■ BRIEF ■
Go through the entries one line at a time, and gather every line that has the word "then".

··· SUPPLIED RECORDS

(** The destination's answer to the addition of the record's rule. *)
Lemma migrate_addition i e r x g k c n o2n n2o :
  zget (tbl_mem (table ns)) i = Some e -> entry_is_valid e = true -> rules_of (table ns) i = Some r ->
  migrating i x g c n o2n n2o -> token_within i g ->
  exists st h g' k', ipa_NATI_add_ipv4_rule dst_hdl (migrated_rule e) (g, k) = Ok ((st, h), (g', k')) /\
    token_within (i + 1) g' /\
    if st =? 0 then
      exists n' g1 new, g' = with_table g1 (sub_nmi dst) hd c n' /\ h = Some (MakeEntryHdl (table n) new) /\
        retokened g g1 /\ mem_desc n' = mem_desc n /\ nat_ok n' /\ same_shape (table n) (table n') /\
        0 < new < tot_tbl_ents (table n) /\ rules_of (table n) new = None /\
        forall j, rules_of (table n') j = if decide (j = new) then Some r else rules_of (table n) j
    else exists c' n', migrating i x g' c' n' o2n n2o.
Proof.
  intros He Hv Hr M [Ht1 Ht2]. pose proof (zget_Some_lt _ _ _ He) as Hi.
  rewrite (geo_mem _ src_geometry) in Hi. rewrite (live_of_record _ _ He Hv) in Hr.
  destruct (r_protocol e =? DEAD_PROTOCOL) eqn:Ep; [done|]. apply Z.eqb_neq in Ep.
  apply (inj Some) in Hr. destruct (same_env_pdns _ _ (mg_env M)) as (Hpd & _).
  assert (Hset : settled (pdns g) (set_indx_tbl_entry (strip e) 0)).
  { rewrite Hpd. apply (sr_settled HS i). rewrite (live_of_record _ _ He Hv).
    by rewrite (proj2 (Z.eqb_neq _ _)). }
  assert (Hwf : wf_rule e).
  { destruct (rd_ok _ _ _ _ _ _ _ (sr_ready HS)) as (ch & xch & P). by eapply slot_wf; [apply P|]. }
  destruct (settled_acceptable g e Hwf Ep) as (pdn & Hacc & Hforce);
    [rewrite Hpd; apply (sr_pdns HS)|done|].
  destruct (decide (public_ip pdn = 0)) as [Hip|Hip].
  - destruct (add_rule_refused g k dst_hdl (migrated_rule e) pdn) as (h & Hrun & _).
    { apply Hacc. }
    { rewrite Hpd, (sr_pdns HS). lia. }
    { auto. }
    exists (- EINVAL), h, g, k. split; [exact Hrun|]. split; [unfold token_within in *; lia|]. by exists c, n.
  - destruct (add_rule_api g k dst_hdl (sub_nmi dst) hd c n dsd (migrated_rule e) pdn)
      as (st & h & n' & g1 & k1 & Hrun & Hg1 & Hok & _ & Hmd & Hsh & _ & Hout);
      [apply (mg_dst M)|done|done|done|lia|apply lock_ok|].
    assert (Htk : token_within (i + 1) (with_table g1 (sub_nmi dst) hd c n')).
    { destruct Hg1 as (tok & -> & ?). unfold token_within. cbn. lia. }
    cbv zeta in Hrun. rewrite unlock_ok in Hrun. cbn [negb Z.eqb] in Hrun.
    destruct Hout as [(-> & new & -> & Hnew & Hfree & Hupd)|(Hst & -> & Hsame)].
    + cbn [negb Z.eqb] in Hrun. eexists 0, _, _, _. split; [exact Hrun|]. split; [done|].
      cbn [Z.eqb]. exists n', g1, new. rewrite Hforce, Hr in Hupd.
      do 7 (split; [done|]). done.
    + rewrite (proj2 (Z.eqb_neq st 0)) in Hrun by done. cbn [negb] in Hrun.
      eexists st, _, _, _. split; [exact Hrun|]. split; [done|].
      rewrite (proj2 (Z.eqb_neq st 0)) by done. eexists _, n'. by eapply migrating_refused.
Qed.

······

■ RESPONSE TO THE TASK ■
    if st =? 0 then
        forall j, rules_of (table n') j = if decide (j = new) then Some r else rules_of (table n) j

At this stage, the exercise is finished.